What would you say to other girls who think they are boys? Any advice for them?

 There’s nothing wrong with your body. To be straightforward, you will never be male. You will never have a Y chromosome. You will never have a real penis. Stop hurting yourself. Not wanting to be female doesn’t mean you’re really male. Not wanting to be female makes sense when girls are sexualized before we’re ready to even feel sexual, and when people think we’re weak both intellectually and physically, when people don’t take us seriously, when people tell us to smile and be nice.

You weren’t born in the wrong body because that’s not possible.

You were born into a society where looks mean everything. But really our bodies are just what keep us alive. Why don’t we fight back against the idea that any person looks wrong as they are? Your “outside” doesn’t need to “match your inside.” The outside isn’t important enough to hurt yourself over.

Get angry at gender stereotypes. You can dress however you want but that’s called “fashion” or presentation. Your identity should be who you are and the things you do, not what you look like. I have resting grouch face. I don’t need to train my face to look kind or have surgery to make my face look kind, I just have to be a kind person.

You think, how can I act male? There’s no such thing as acting male. Male is a biological sex and you will never be that. Just act like you.

Go outside. Move your body. Make art, do something. Don’t spend time with other people’s stories about self-loathing and self-diagnosis. Stop feeling oppressed when you’re probably not oppressed. I know transitioning can make you feel like you get a lot of control but medically transitioning doesn’t give you power. It just makes someone else money.

Find people to talk to and ask for help if you need it. And find people who will ask you hard questions.

Read the whole thing. 

I came across this essay via this Twitter link:

https://platform.twitter.com/widgets.js

It’s true. If you only go to the entire Noor interview to see the art she was making during this time, it’s worth it.

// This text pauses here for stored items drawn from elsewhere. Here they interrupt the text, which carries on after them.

Lemma update_one_atomic p (f : R → R) msg :
  by_key p → atomic (n ← update p f ; expect_one n msg).
Proof.
  intros Hp d e d' Hd. pose proof (by_key_count p d Hp Hd) as Hn.
  unfold mbind, M_bind. destruct (List.filter p (tbl d)) as [|r [|]] eqn:E; simpl in Hn; [| |lia].
  - rewrite update_none by done. by intros [= _ <-].
  - unfold update. rewrite E. done.
Qed.
End rowcounts.

Lemma readonly_lift {A} (r : result A) : readonly (lift r).
Proof. done. Qed.
Lemma readonly_gets {A} (f : db → A) : readonly (gets f).
Proof. done. Qed.
Lemma infallible_ret {A} (a : A) : infallible (mret a : sql A).
Proof. done. Qed.
Lemma infallible_update {R} `{Table R} p (f : R → R) : infallible (update p f).
Proof. done. Qed.
Lemma infallible_select {R} `{Table R} (p : R → bool) : infallible (select_one p).
Proof. done. Qed.
Lemma infallible_bind {A B} (m : sql A) (f : A → sql B) :
  infallible m → (∀ a, infallible (f a)) → infallible (m ≫= f).
Proof.
  intros Hm Hf d. unfold mbind, M_bind. specialize (Hm d).
  destruct (m d) as [[a|e] d1]; [apply Hf|done].
Qed.
Lemma infallible_delete {R} `{Table R} (p : R → bool) : infallible (delete_where p).
Proof. done. Qed.

#[export] Hint Resolve immediate_atomic infallible_atomic insert_atomic insert_or_ignore_atomic
  readonly_lift readonly_gets infallible_ret infallible_update infallible_select
  infallible_bind infallible_delete : atomic.

Lemma clash_head k1 k2 l1 l2 : k1 = k2 → clash (k1 :: l1) (k2 :: l2) = true.
Proof. intros ->. unfold clash. simpl. by rewrite bool_decide_eq_true_2. Qed.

Those images tell a story. A very dark story.

[Name’s] interview appears on 4th Wave Now, a website for parents and others skeptical of the transgender trend. You might think this is not an issue that will ever affect you, but if you read her story, and see how a girl enduring the ordinary discomfort and alienation from her body that most adolescents go through at puberty became convinced that she was a boy, you’ll be a lot more careful about your kids going into the Upside Down that is the Internet.